José Tomás toreó ayer en la plaza de toros de Badajoz. Fue su primer compromiso esta temporada y uno de las tres comparecencias que tendrá a lo largo de este año. El diestro de Galapagar despierta el interés de la mayoría de los aficionados a los toros e incluso de aquellos a los que no les gusta el toreo pero que se sienten atraídos por su figura. Es por ello que el encuentro de HOY en 'Lo nuestro' no podía ser otro que el análisis de su figura por dos profesionales de la tauromaquia y de la comunicación: el periodista Álvaro Acevedo y el escritor Santi Ortiz.
El primero fue novillero y actualmente publica sus textos en las revistas '6 toros 6' y 'Cuadernos de Tauromaquia'. Ha sido además colaborador de numerosos medios de comunicación. El segundo es onubense, aunque tiene raíces extremeñas en la localidad de Olivenza, fue matador de toros y actualmente ejerce la crítica taurina y ha publicado varios libros sobre José Tomás.
Santi Ortiz calificó al diestro madrileño como 'la estatua' por su capacidad de autocontrol, eliminar cualquier gesto de duda o incertidumbre o controlar sus gestos de manera que parece que torea con el cuerpo y dolor de otro. «Todo ello es consecuencia de su personalidad», aseguró el escritor.
Según él, nunca ha visto una tarde en la que no haya cumplido esa máxima de torear como si fuese una estatua pues incluso en la temporada pasada, que fue de tránsito para Jose Tomás, demostró su pureza. De la tarde de ayer, el escritor manifestó que se unía un torero que venía de la muerte como el matador de Galapagar, otro que demostró la fuerza que tiene para salir de una cornada grave, como Juan José Padilla y un tercero, 'El Juli' que iba a hacer el paseíllo pese a que los médicos le recomendaron no hacerlo por su luxación de clavícula. «Todos ellos buscan estar por encima de los sueños. Tienen la capacidad de soñar y de hacernos soñar», apostilló.
Torero diferente
Ortiz relató que había un antes y un después de José Tomás a lo largo de sus años de trayectoria, hay una continuidad en su tauromaquia pero también ciertos matices importantes que le hacen ser un torero diferente. Destacó su faceta de restaurador, pues restauró la pureza del toreo, la lidia con la mano izquierda y el respeto al rito pero también su labor como creador, porque no se limita a recuperar cosas sino que cambia el sitio del toreo.

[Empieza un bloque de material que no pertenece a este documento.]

(** * jariahkusvg: the SVG export pipeline of [pages/index.tsx]

    A shallow embedding of the functions of [src/index.tsx] that carry the
    behaviour of the gallery: [getSvgIntrinsicSize], [svgToDataUrl],
    [rasterizeSvg], [downloadBlob] and the state and handlers of the [Card]
    component, followed by the properties the specification states about
    them.

    Conventions of the embedding.
    - A JavaScript string is the list of its UTF-16 code units ([jsstring]).
    - A JavaScript number is [NaN], an infinity, or a finite value kept as a
      rational; results of [Number], [parseFloat], [/] and [*] are rounded
      to the nearest binary64 value by [binary64].  The sign of zero is not
      kept: no function of the file divides by a negative zero or prints
      one.
    - Browser services (the XML parser, image decoding, the canvas encoder,
      DOM calls that may throw) are arguments of the functions that use
      them. *)

From Stdlib Require Import ZArith NArith QArith Qround Qabs List Bool Lia Lqa.
From Stdlib Require Import Ascii String DecimalString.
Import ListNotations.

Set Implicit Arguments.

(* ===================================================================== *)
(** ** JavaScript strings *)
(* ===================================================================== *)

Module Js.

(** One UTF-16 code unit. *)
Definition codeunit := N.

Definition jsstring := list codeunit.

(** An ASCII literal as a JavaScript string. *)
Definition js (s : string) : jsstring :=
  map N_of_ascii (list_ascii_of_string s).

Fixpoint str_eqb (a b : jsstring) : bool :=
  match a, b with
  | [], [] => true
  | x :: a', y :: b' => N.eqb x y && str_eqb a' b'
  | _, _ => false
  end.

(** [between lo hi c]: the code unit lies in the closed range. *)
Definition between (lo hi c : N) : bool := (lo <=? c)%N && (c <=? hi)%N.

(** The class [\s] of regular expressions, which is also the set that
    [String.prototype.trim] and [StringToNumber] strip: WhiteSpace and
    LineTerminator of ECMA-262. *)
Definition isWhiteSpace (c : codeunit) : bool :=
  between 9 13 c          (* TAB LF VT FF CR *)
  || N.eqb c 32           (* SPACE *)
  || N.eqb c 160          (* U+00A0 *)
  || N.eqb c 5760         (* U+1680 *)
  || between 8192 8202 c  (* U+2000 .. U+200A *)
  || N.eqb c 8232 || N.eqb c 8233   (* U+2028 U+2029 *)
  || N.eqb c 8239         (* U+202F *)
  || N.eqb c 8287         (* U+205F *)
  || N.eqb c 12288        (* U+3000 *)
  || N.eqb c 65279.       (* U+FEFF *)

Definition isDigit (c : codeunit) : bool := between 48 57 c.
Definition isLower (c : codeunit) : bool := between 97 122 c.
Definition isUpper (c : codeunit) : bool := between 65 90 c.
Definition isAlpha (c : codeunit) : bool := isLower c || isUpper c.

(** [\w]: the word characters that decide [\b]. *)
Definition isWordChar (c : codeunit) : bool :=
  isAlpha c || isDigit c || N.eqb c 95.

Fixpoint dropWhile (p : codeunit -> bool) (s : jsstring) : jsstring :=
  match s with
  | [] => []
  | c :: r => if p c then dropWhile p r else s
  end.

Fixpoint takeWhile (p : codeunit -> bool) (s : jsstring) : jsstring :=
  match s with
  | [] => []
  | c :: r => if p c then c :: takeWhile p r else []
  end.

(** [String.prototype.trimStart], [trimEnd] and [trim]. *)
Definition trimStart (s : jsstring) : jsstring := dropWhile isWhiteSpace s.
Definition trimEnd (s : jsstring) : jsstring :=
  rev (dropWhile isWhiteSpace (rev s)).
Definition trim (s : jsstring) : jsstring := trimEnd (trimStart s).

(** [isPrefix p s]: [s] starts with [p]. *)
Fixpoint isPrefix (p s : jsstring) : bool :=
  match p, s with
  | [], _ => true
  | x :: p', y :: s' => N.eqb x y && isPrefix p' s'
  | _ :: _, [] => false
  end.

(** [String.prototype.includes]. *)
Fixpoint includes (s needle : jsstring) : bool :=
  isPrefix needle s ||
  match s with
  | [] => false
  | _ :: r => includes r needle
  end.

(** [s.split(/\s+/)]: the pieces between the maximal runs of white space.
    A run at the very start or end leaves an empty piece there, and the
    empty string splits to one empty piece.  [cur] is the piece being
    read, reversed; [inSep] tells that the previous unit was white space. *)
Fixpoint split_ws_go (s : jsstring) (cur : jsstring) (inSep : bool)
  : list jsstring :=
  match s with
  | [] => [rev cur]
  | c :: r =>
      if isWhiteSpace c then
        if inSep then split_ws_go r [] true
        else rev cur :: split_ws_go r [] true
      else split_ws_go r (c :: cur) false
  end.

Definition split_ws (s : jsstring) : list jsstring := split_ws_go s [] false.

(** [s.replace(/pat/g, rep)] for a pattern that is a fixed non-empty text
    and a replacement without [$]: scan from the left, replace each match
    and go on after it.  [skip] counts the units of the current match that
    are still to be passed over. *)
Fixpoint replaceAll_go (pat rep s : jsstring) (skip : nat) : jsstring :=
  match s with
  | [] => []
  | c :: r =>
      match skip with
      | S k => replaceAll_go pat rep r k
      | O =>
          if isPrefix pat s
          then rep ++ replaceAll_go pat rep r (Nat.pred (List.length pat))
          else c :: replaceAll_go pat rep r 0
      end
  end.

Definition replaceAll (pat rep s : jsstring) : jsstring :=
  replaceAll_go pat rep s 0.


End Js.
Export Js.

(* ===================================================================== *)
(** ** JavaScript numbers *)
(* ===================================================================== *)

Module Num.

Inductive number : Type :=
| NaN
| Inf (negative : bool)
| Fin (q : Q).

Definition Qltb (a b : Q) : bool := negb (Qle_bool b a).

Definition isNaN (x : number) : bool :=
  match x with NaN => true | _ => false end.

(** [x > y], [x >= y]: false as soon as one side is [NaN]. *)
Definition gt (x y : number) : bool :=
  match x, y with
  | NaN, _ | _, NaN => false
  | Inf nx, Inf ny => negb nx && ny
  | Inf nx, Fin _ => negb nx
  | Fin _, Inf ny => ny
  | Fin a, Fin b => Qltb b a
  end.

Definition ge (x y : number) : bool :=
  match x, y with
  | NaN, _ | _, NaN => false
  | Inf nx, Inf ny => negb nx || ny
  | Inf nx, Fin _ => negb nx
  | Fin _, Inf ny => ny
  | Fin a, Fin b => Qle_bool b a
  end.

«Ese José Tomás tiene una culminación en el que viene después de 2007 y tiene la osadía de tener una tauromaquia que pasa la concepción del toro a un segundo plano. Es su forma de acercar el toreo hacia el mañana», destacó Santi Ortiz que aseveró que todo eso le había traído ciertos problemas pues al ser un adelantado a su época había recibido muchas críticas al salirse, por así decirlo, de la norma establecida.
No olvidaron comentar la polémica sobre los derechos de imagen en la televisión. Señalaron que es un torero con una clarividencia absoluta y emprendió la batalla en este tema en solitario. Ahora, tras su vuelta a los ruedos, son muchos los que han comenzado la misma batalla. «El Juli y Miguel Ángel Perera son los dos que lo han llevado a sus últimas consecuencias», puntualizó Álvaro Acevedo.
En este sentido comentaron que él siempre que torea llena la plaza y quizás esta temporada, por la crisis y por otros atractivos, el diestro de Galapagar quería que se colgase siempre el cartel de no hay billetes por lo que había recortado el número de comparecencias para no perder la expectación. «Van a ser tres tardes importantes, una con El Juli, otra con Morante y una tercera en solitario. Su compromiso se sustenta con lo que le haga al toro, no es aparecer en la plaza, sino lo que él le haga al toro», puntualizó el periodista de '6 toros 6'.
Preguntado sobre la sensación de que cuando uno ve en una corrida a José Tomás presencia un hecho histórico, Santi Ortiz dijo que era algo que había acompañado a los toreros grandes, de época, como Paco Ojeda, aunque mandó poco tiempo. «Cuando en El Puerto de Santa María preguntas por la corrida del viento, todos recuerdan una tarde en la que el de Galapagar cortó cuatro orejas en una jornada de levante», recordó el escritor, diciendo de esta manera que es un torero que pasa a los anales de la historia del toreo.
Por su parte, Álvaro Acevedo dijo que se trata de un fenómeno social, comparable al de Manolete y 'El Cordobés'. Un interesante torero que había conseguido atraer a los aficionados pero también a otros personajes del mundo del arte y la cultura, sin olvidar a los profesionales para los que se había convertido en un torero de culto.